--- Directions ---
Take the data below and copy exactly the lines starting at the one with "root the target" and finishing at the one with "raw mode mine", both included.
Information supplied below:
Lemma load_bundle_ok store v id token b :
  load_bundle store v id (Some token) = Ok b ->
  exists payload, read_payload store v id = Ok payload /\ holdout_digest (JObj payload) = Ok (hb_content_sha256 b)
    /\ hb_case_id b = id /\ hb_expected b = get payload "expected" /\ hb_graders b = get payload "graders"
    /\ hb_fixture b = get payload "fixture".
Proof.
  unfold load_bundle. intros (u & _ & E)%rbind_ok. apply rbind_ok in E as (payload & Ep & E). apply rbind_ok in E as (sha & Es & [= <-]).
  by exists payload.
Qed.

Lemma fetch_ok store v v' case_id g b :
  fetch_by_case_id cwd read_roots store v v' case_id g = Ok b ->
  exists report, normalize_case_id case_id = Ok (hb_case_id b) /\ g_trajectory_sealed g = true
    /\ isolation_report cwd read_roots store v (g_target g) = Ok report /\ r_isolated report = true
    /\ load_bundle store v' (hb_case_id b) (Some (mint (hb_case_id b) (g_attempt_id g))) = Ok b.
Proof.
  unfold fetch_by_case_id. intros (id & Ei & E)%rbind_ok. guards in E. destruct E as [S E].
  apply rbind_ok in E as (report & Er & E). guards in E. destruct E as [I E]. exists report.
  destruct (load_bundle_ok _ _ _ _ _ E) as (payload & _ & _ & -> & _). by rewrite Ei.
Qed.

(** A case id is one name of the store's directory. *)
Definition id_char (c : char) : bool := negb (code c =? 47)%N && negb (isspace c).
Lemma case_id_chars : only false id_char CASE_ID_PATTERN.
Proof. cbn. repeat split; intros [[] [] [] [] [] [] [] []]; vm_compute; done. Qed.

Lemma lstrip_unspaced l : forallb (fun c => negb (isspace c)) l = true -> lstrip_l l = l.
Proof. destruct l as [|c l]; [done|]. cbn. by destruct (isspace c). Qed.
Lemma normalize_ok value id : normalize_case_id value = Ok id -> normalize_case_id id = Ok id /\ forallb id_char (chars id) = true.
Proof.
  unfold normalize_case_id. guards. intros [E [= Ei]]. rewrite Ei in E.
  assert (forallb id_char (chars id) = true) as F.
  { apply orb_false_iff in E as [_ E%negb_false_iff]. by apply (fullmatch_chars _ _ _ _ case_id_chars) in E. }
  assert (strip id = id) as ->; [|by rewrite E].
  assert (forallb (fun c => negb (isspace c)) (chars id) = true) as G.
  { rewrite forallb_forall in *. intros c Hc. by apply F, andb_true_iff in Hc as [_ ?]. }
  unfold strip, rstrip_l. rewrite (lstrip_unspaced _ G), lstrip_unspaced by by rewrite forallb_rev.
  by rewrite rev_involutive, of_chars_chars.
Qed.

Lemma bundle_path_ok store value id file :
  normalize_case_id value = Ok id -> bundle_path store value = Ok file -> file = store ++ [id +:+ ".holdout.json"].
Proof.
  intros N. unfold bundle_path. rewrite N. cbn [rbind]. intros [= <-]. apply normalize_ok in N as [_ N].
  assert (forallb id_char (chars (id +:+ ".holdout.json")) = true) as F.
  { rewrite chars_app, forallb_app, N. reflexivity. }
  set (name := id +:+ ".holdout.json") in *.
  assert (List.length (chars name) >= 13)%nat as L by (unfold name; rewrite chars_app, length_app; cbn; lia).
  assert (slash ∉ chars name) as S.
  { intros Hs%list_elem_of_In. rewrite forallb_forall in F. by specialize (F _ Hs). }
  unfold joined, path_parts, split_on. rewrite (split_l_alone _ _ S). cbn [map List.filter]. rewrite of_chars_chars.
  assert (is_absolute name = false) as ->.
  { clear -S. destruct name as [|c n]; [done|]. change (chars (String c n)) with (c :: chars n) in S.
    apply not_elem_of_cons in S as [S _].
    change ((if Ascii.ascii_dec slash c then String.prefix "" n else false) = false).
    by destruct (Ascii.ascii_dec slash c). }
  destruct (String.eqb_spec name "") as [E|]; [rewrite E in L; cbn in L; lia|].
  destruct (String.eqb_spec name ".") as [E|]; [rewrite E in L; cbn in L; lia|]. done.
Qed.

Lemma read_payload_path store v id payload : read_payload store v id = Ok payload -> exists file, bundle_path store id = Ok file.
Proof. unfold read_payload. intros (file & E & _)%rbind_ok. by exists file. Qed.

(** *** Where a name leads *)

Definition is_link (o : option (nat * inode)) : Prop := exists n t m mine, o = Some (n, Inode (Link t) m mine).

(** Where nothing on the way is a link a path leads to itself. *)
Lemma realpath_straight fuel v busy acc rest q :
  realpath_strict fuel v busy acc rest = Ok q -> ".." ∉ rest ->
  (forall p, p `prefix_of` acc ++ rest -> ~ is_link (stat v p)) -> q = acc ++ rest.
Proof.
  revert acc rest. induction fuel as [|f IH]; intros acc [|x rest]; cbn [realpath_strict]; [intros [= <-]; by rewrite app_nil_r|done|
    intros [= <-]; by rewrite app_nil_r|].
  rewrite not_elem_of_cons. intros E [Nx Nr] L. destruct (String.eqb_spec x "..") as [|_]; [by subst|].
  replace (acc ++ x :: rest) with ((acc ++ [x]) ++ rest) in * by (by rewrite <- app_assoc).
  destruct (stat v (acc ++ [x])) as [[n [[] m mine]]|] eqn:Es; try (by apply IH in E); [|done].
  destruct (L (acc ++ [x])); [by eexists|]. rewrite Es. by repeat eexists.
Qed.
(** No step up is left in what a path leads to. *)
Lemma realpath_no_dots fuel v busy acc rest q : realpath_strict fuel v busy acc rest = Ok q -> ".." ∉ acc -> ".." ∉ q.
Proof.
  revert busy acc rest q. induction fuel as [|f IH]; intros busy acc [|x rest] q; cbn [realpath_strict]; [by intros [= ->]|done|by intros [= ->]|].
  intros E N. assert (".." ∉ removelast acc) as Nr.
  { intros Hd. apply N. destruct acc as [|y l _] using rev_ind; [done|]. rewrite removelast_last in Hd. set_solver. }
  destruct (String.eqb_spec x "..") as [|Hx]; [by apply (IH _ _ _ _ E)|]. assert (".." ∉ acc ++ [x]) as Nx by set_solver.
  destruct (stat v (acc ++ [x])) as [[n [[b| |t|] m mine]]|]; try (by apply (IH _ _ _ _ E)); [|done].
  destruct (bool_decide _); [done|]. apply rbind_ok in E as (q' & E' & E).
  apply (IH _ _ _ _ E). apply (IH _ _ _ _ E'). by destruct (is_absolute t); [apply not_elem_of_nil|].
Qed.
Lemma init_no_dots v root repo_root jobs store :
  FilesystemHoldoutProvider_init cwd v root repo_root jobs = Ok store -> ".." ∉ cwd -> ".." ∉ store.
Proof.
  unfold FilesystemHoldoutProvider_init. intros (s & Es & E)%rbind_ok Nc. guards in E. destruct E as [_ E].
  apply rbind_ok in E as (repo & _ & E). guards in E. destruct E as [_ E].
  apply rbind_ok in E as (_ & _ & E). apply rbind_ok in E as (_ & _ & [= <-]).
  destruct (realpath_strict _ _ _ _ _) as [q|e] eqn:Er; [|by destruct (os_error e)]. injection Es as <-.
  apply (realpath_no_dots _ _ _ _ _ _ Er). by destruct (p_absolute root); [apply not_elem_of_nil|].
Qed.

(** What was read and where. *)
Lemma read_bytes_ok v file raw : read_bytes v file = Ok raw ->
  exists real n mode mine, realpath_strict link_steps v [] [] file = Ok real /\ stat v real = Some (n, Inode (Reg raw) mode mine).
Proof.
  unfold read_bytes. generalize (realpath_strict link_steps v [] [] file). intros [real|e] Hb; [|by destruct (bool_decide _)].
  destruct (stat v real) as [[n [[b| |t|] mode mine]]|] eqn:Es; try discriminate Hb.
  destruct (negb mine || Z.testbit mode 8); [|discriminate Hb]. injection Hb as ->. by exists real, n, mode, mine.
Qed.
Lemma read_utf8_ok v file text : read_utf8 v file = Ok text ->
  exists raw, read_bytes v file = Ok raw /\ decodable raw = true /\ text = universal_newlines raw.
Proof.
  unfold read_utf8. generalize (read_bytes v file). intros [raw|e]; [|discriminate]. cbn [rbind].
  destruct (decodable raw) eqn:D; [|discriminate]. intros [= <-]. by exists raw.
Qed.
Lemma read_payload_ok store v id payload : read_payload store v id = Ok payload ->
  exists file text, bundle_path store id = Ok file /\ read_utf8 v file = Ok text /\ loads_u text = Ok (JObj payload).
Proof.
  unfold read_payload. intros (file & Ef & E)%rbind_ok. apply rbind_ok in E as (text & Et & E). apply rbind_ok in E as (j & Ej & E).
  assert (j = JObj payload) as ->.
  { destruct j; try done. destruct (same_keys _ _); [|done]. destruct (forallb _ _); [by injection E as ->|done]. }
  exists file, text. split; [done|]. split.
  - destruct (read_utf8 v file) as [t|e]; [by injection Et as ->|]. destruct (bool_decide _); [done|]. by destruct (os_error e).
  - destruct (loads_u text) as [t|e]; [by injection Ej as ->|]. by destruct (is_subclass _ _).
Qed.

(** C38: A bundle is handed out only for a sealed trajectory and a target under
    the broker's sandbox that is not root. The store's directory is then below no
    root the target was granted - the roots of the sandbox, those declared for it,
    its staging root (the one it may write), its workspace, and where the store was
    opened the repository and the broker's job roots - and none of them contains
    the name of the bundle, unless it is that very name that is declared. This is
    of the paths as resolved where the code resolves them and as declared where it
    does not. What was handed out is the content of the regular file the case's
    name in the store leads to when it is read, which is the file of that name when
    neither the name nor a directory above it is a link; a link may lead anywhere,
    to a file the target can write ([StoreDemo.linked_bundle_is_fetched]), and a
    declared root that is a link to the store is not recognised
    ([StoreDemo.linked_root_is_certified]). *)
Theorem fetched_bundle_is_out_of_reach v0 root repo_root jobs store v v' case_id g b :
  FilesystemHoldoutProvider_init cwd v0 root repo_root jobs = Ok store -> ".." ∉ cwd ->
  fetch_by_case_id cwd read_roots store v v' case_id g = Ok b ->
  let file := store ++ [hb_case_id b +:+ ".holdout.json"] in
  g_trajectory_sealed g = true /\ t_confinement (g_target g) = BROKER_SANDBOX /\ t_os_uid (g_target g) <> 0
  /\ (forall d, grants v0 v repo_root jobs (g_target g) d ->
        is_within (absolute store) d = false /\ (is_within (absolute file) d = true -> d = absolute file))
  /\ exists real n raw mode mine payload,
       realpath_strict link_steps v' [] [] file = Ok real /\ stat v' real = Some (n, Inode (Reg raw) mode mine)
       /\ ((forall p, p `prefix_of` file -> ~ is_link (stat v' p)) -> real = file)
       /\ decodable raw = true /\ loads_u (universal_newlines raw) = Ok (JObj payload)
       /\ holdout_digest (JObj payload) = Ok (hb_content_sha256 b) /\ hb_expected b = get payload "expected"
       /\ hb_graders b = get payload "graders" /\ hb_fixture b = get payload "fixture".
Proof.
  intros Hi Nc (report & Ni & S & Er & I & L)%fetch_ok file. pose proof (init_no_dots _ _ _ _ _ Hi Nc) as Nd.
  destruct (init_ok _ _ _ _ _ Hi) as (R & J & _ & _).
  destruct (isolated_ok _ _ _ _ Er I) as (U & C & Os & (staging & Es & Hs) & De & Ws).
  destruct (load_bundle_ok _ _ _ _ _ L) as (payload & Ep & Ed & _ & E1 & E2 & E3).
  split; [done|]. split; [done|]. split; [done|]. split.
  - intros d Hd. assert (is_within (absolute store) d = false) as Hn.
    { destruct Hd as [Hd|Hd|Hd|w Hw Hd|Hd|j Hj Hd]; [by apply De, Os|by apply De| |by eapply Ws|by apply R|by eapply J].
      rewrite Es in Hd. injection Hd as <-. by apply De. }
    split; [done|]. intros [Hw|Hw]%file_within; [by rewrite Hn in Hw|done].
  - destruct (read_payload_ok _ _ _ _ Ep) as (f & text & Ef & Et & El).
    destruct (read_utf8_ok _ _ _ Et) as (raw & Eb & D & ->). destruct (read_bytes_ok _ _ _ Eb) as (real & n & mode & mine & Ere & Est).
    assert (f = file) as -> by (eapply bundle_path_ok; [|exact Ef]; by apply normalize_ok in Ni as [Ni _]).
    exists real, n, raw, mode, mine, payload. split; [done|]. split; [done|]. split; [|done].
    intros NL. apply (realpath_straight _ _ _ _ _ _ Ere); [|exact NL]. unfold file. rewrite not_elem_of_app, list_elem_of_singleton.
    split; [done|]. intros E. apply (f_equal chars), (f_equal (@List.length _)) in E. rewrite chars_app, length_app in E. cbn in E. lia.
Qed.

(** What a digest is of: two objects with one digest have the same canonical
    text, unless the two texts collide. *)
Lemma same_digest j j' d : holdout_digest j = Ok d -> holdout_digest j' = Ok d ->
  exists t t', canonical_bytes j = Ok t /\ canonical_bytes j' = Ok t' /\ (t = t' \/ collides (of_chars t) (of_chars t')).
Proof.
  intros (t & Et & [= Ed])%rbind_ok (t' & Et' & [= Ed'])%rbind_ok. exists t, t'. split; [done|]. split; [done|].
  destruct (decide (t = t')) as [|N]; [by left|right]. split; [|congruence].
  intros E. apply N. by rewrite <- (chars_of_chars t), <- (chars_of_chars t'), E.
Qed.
End of Information supplied.
--- Worked solution ---
    root the target was granted - the roots of the sandbox, those declared for it,
    its staging root (the one it may write), its workspace, and where the store was
    opened the repository and the broker's job roots - and none of them contains
    the name of the bundle, unless it is that very name that is declared. This is
    of the paths as resolved where the code resolves them and as declared where it
    does not. What was handed out is the content of the regular file the case's
    name in the store leads to when it is read, which is the file of that name when
    neither the name nor a directory above it is a link; a link may lead anywhere,
    to a file the target can write ([StoreDemo.linked_bundle_is_fetched]), and a
    declared root that is a link to the store is not recognised
    ([StoreDemo.linked_root_is_certified]). *)
Theorem fetched_bundle_is_out_of_reach v0 root repo_root jobs store v v' case_id g b :
  FilesystemHoldoutProvider_init cwd v0 root repo_root jobs = Ok store -> ".." ∉ cwd ->
  fetch_by_case_id cwd read_roots store v v' case_id g = Ok b ->
  let file := store ++ [hb_case_id b +:+ ".holdout.json"] in
  g_trajectory_sealed g = true /\ t_confinement (g_target g) = BROKER_SANDBOX /\ t_os_uid (g_target g) <> 0
  /\ (forall d, grants v0 v repo_root jobs (g_target g) d ->
        is_within (absolute store) d = false /\ (is_within (absolute file) d = true -> d = absolute file))
  /\ exists real n raw mode mine payload,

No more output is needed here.